- Data shown:
- - - - -

Lemma durp_registrar_rfid N tk n m li l l' t p :
  Z.of_nat N < 90000 -> (forall i, en_rango (m_tecla i)) -> tec_ok tk ->
  escribe 15000 MUESTRA_MS 0 tk (muestras n N) = Some p -> validarPin l p = true ->
  estadoActual m = REGISTRAR_RFID -> asociarRFIDaPin l p leida = Some (true, l') ->
  0 <= t -> t + REGISTRO_MS N < 2 ^ 31 -> TARJETA_MS <= 15000 ->
  durp (con_reloj (sala mesa)) ((tk, n, (m, li, l)), t) true (REGISTRO_MS N) registrar_rfid
    (fun _ z => estadoActual z.1.2.1.1 = ESPERANDO_ACCION /\ z.1.2.2 = l').
Proof.
  intros HN Hr Htk He Hv Hm Hl Ht0 Ht Hlim. pose proof v_salto_rango. unfold REGISTRO_MS, TARJETA_MS in *.
  assert (HD : 0 <= Z.of_nat N * MUESTRA_MS) by (unfold MUESTRA_MS, LEER_PIN_MS, LEER_TECLA_MS; lia).
  unfold registrar_rfid. sala_paso. eapply durp_pasa; [apply _|apply _|intros _ t1 Ht1|lia|lia].
  eapply durp_bind; [by apply (durp_pedirPin mesa N tk n (m, li, l) t1 p); try lia| |lia].
  intros p' [[k r] t2] (-> & Hz & Ht2). cbn in Hz, Ht2. subst r.
  apply (durp_otra _ (con_reloj mesa) _ _ _ _ _ (fun _ z => estadoActual z.1.1.1 = ESPERANDO_ACCION /\ z.1.2 = l'));
    [lia| |done]. intros w [= _ Hm0 Hli Hdb Htk2].
  unfold con_reloj at 2, mesa, puesto. rewrite Hm0, Hli, Hdb, Htk2.
  unfold abandonado at 1. apply durp_assoc, durp_mesa_mef, durp_ret_bind.
  rewrite bool_decide_eq_false_2 by congruence.
  eapply durp_bind; [apply durp_esperarTarjeta; unfold TARJETA_MS; lia| |unfold TARJETA_MS; lia].
  intros _ [[[m2 li2] l2] t3] [Hm2 Hl2]. cbn in Hm2, Hl2. subst m2 l2.
  apply (durp_otra _ datos _ _ _ _ _ (fun _ c => estadoActual c.1 = ESPERANDO_ACCION /\ c.2 = l'));
    [unfold TARJETA_MS; lia| |done]. intros w2 [= Hm3 _ Hl3 _]. unfold datos at 2. rewrite Hm3, Hl3.
  eapply durp_conseq; [apply durp_guardar; [eapply escribe_ok; eauto|done|done|done]|unfold TARJETA_MS; lia|done].
Qed.

(** C6: registering a card, from beginning to end: somebody at the keypad types the PIN of an
    active user, whatever is pressed and cancelled before, and never lets 15 s pass without a
    new key, and a card is at the reader; then the call of [mefUpdate] in the
    registration state returns to the idle state with the card in the table under that PIN:
    it validates from then on, with the tag of its user if it was nobody's before, and no PIN
    and no fingerprint gains or loses validity. *)
Theorem registro_tarjeta w N p i u
    (Hl : listo true w) (Htk : tec_ok (tec w)) (Hr : forall j, en_rango (m_tecla j))
    (He : estadoActual (mef w) = REGISTRAR_RFID) (HN : Z.of_nat N < 90000)
    (Hp : escribe 15000 MUESTRA_MS 0 (tec w) (muestras (turno_de w) N) = Some p)
    (Hu : list_find (tiene_pin p) (listaPins w) = Some (i, u))
    (Ht : tickCounter (hw w) + REGISTRO_MS N < 2 ^ 31) (Hs : TARJETA_MS <= 15000) :
  exists w', mefUpdate w = Ret tt w' /\ estadoActual (mef w') = ESPERANDO_ACCION /\
    avanza (REGISTRO_MS N) w w' /\
    asociarRFIDaPin (listaPins w) p leida = Some (true, listaPins w') /\
    validarRFID (listaPins w') leida = true /\
    (validarRFID (listaPins w) leida = false -> 0 < strlen (tag u) ->
     obtenerTagPorRFID (listaPins w') leida = Some (tag u)) /\
    (forall q, validarPin (listaPins w') q = validarPin (listaPins w) q) /\
    (forall h, validarHuella (listaPins w') h = validarHuella (listaPins w) h).
Proof.
  destruct (asociarRFID_guarda (listaPins w) p leida i u Hu) as (l' & H1 & H2).
  { unfold strlen. rewrite leida_larga_8. lia. }
  assert (Hv : validarPin (listaPins w) p = true) by (unfold validarPin; by rewrite Hu).
  destruct (durp_registrar_rfid N (tec w) (turno_de w) (mef w) (l_lista (chip w)) (listaPins w) l'
    (tickCounter (hw w)) p) as [_ H]; [done|done|done|done|done|done|done|apply Hl|done|done|].
  destruct (H w Hl eq_refl) as ([] & w' & Hw & _ & Ha & Hst & Hdb). cbn in Hst, Hdb. rewrite <- Hdb in *.
  exists w'. split; [unfold mefUpdate, mbind, M_bind, gets; by rewrite He|]. done.
Qed.
End Carta.

(** ** A board with a keypad and a card *)
Definition sala_in (t : nat -> option (Z * Z)) (i : input) (d : filas_st * (lector * trans)) :
    Z * (filas_st * (lector * trans)) :=
  match i with
  | InPin p q => (columna_in (t (turno (fst d))) p q (fst d), d)
  | _ => let '(v, c) := tarjeta_in i (snd d) in (v, (fst d, c))
  end.
Definition env_sala (t : nat -> option (Z * Z)) (uid : list Z) : Env :=
  {| dev := filas_st * (lector * trans); dev_in := sala_in t;
     dev_out := fun e d => (tecla_out e (fst d), tarjeta_out uid e (snd d)); env_fuel := Z.to_nat 100003 |}.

- - - - -

Reproduce the listing above character for character.

Lemma durp_registrar_rfid N tk n m li l l' t p :
  Z.of_nat N < 90000 -> (forall i, en_rango (m_tecla i)) -> tec_ok tk ->
  escribe 15000 MUESTRA_MS 0 tk (muestras n N) = Some p -> validarPin l p = true ->
  estadoActual m = REGISTRAR_RFID -> asociarRFIDaPin l p leida = Some (true, l') ->
  0 <= t -> t + REGISTRO_MS N < 2 ^ 31 -> TARJETA_MS <= 15000 ->
  durp (con_reloj (sala mesa)) ((tk, n, (m, li, l)), t) true (REGISTRO_MS N) registrar_rfid
    (fun _ z => estadoActual z.1.2.1.1 = ESPERANDO_ACCION /\ z.1.2.2 = l').
Proof.
  intros HN Hr Htk He Hv Hm Hl Ht0 Ht Hlim. pose proof v_salto_rango. unfold REGISTRO_MS, TARJETA_MS in *.
  assert (HD : 0 <= Z.of_nat N * MUESTRA_MS) by (unfold MUESTRA_MS, LEER_PIN_MS, LEER_TECLA_MS; lia).
  unfold registrar_rfid. sala_paso. eapply durp_pasa; [apply _|apply _|intros _ t1 Ht1|lia|lia].
  eapply durp_bind; [by apply (durp_pedirPin mesa N tk n (m, li, l) t1 p); try lia| |lia].
  intros p' [[k r] t2] (-> & Hz & Ht2). cbn in Hz, Ht2. subst r.
  apply (durp_otra _ (con_reloj mesa) _ _ _ _ _ (fun _ z => estadoActual z.1.1.1 = ESPERANDO_ACCION /\ z.1.2 = l'));
    [lia| |done]. intros w [= _ Hm0 Hli Hdb Htk2].
  unfold con_reloj at 2, mesa, puesto. rewrite Hm0, Hli, Hdb, Htk2.
  unfold abandonado at 1. apply durp_assoc, durp_mesa_mef, durp_ret_bind.
  rewrite bool_decide_eq_false_2 by congruence.
  eapply durp_bind; [apply durp_esperarTarjeta; unfold TARJETA_MS; lia| |unfold TARJETA_MS; lia].
  intros _ [[[m2 li2] l2] t3] [Hm2 Hl2]. cbn in Hm2, Hl2. subst m2 l2.
  apply (durp_otra _ datos _ _ _ _ _ (fun _ c => estadoActual c.1 = ESPERANDO_ACCION /\ c.2 = l'));
    [unfold TARJETA_MS; lia| |done]. intros w2 [= Hm3 _ Hl3 _]. unfold datos at 2. rewrite Hm3, Hl3.
  eapply durp_conseq; [apply durp_guardar; [eapply escribe_ok; eauto|done|done|done]|unfold TARJETA_MS; lia|done].
Qed.

(** C6: registering a card, from beginning to end: somebody at the keypad types the PIN of an
    active user, whatever is pressed and cancelled before, and never lets 15 s pass without a
    new key, and a card is at the reader; then the call of [mefUpdate] in the
    registration state returns to the idle state with the card in the table under that PIN:
    it validates from then on, with the tag of its user if it was nobody's before, and no PIN
    and no fingerprint gains or loses validity. *)
Theorem registro_tarjeta w N p i u
    (Hl : listo true w) (Htk : tec_ok (tec w)) (Hr : forall j, en_rango (m_tecla j))
    (He : estadoActual (mef w) = REGISTRAR_RFID) (HN : Z.of_nat N < 90000)
    (Hp : escribe 15000 MUESTRA_MS 0 (tec w) (muestras (turno_de w) N) = Some p)
    (Hu : list_find (tiene_pin p) (listaPins w) = Some (i, u))
    (Ht : tickCounter (hw w) + REGISTRO_MS N < 2 ^ 31) (Hs : TARJETA_MS <= 15000) :
  exists w', mefUpdate w = Ret tt w' /\ estadoActual (mef w') = ESPERANDO_ACCION /\
    avanza (REGISTRO_MS N) w w' /\
    asociarRFIDaPin (listaPins w) p leida = Some (true, listaPins w') /\
    validarRFID (listaPins w') leida = true /\
    (validarRFID (listaPins w) leida = false -> 0 < strlen (tag u) ->
     obtenerTagPorRFID (listaPins w') leida = Some (tag u)) /\
    (forall q, validarPin (listaPins w') q = validarPin (listaPins w) q) /\
    (forall h, validarHuella (listaPins w') h = validarHuella (listaPins w) h).
Proof.
  destruct (asociarRFID_guarda (listaPins w) p leida i u Hu) as (l' & H1 & H2).
  { unfold strlen. rewrite leida_larga_8. lia. }
  assert (Hv : validarPin (listaPins w) p = true) by (unfold validarPin; by rewrite Hu).
  destruct (durp_registrar_rfid N (tec w) (turno_de w) (mef w) (l_lista (chip w)) (listaPins w) l'
    (tickCounter (hw w)) p) as [_ H]; [done|done|done|done|done|done|done|apply Hl|done|done|].
  destruct (H w Hl eq_refl) as ([] & w' & Hw & _ & Ha & Hst & Hdb). cbn in Hst, Hdb. rewrite <- Hdb in *.
  exists w'. split; [unfold mefUpdate, mbind, M_bind, gets; by rewrite He|]. done.
Qed.
End Carta.

(** ** A board with a keypad and a card *)
Definition sala_in (t : nat -> option (Z * Z)) (i : input) (d : filas_st * (lector * trans)) :
    Z * (filas_st * (lector * trans)) :=
  match i with
  | InPin p q => (columna_in (t (turno (fst d))) p q (fst d), d)
  | _ => let '(v, c) := tarjeta_in i (snd d) in (v, (fst d, c))
  end.
Definition env_sala (t : nat -> option (Z * Z)) (uid : list Z) : Env :=
  {| dev := filas_st * (lector * trans); dev_in := sala_in t;
     dev_out := fun e d => (tecla_out e (fst d), tarjeta_out uid e (snd d)); env_fuel := Z.to_nat 100003 |}.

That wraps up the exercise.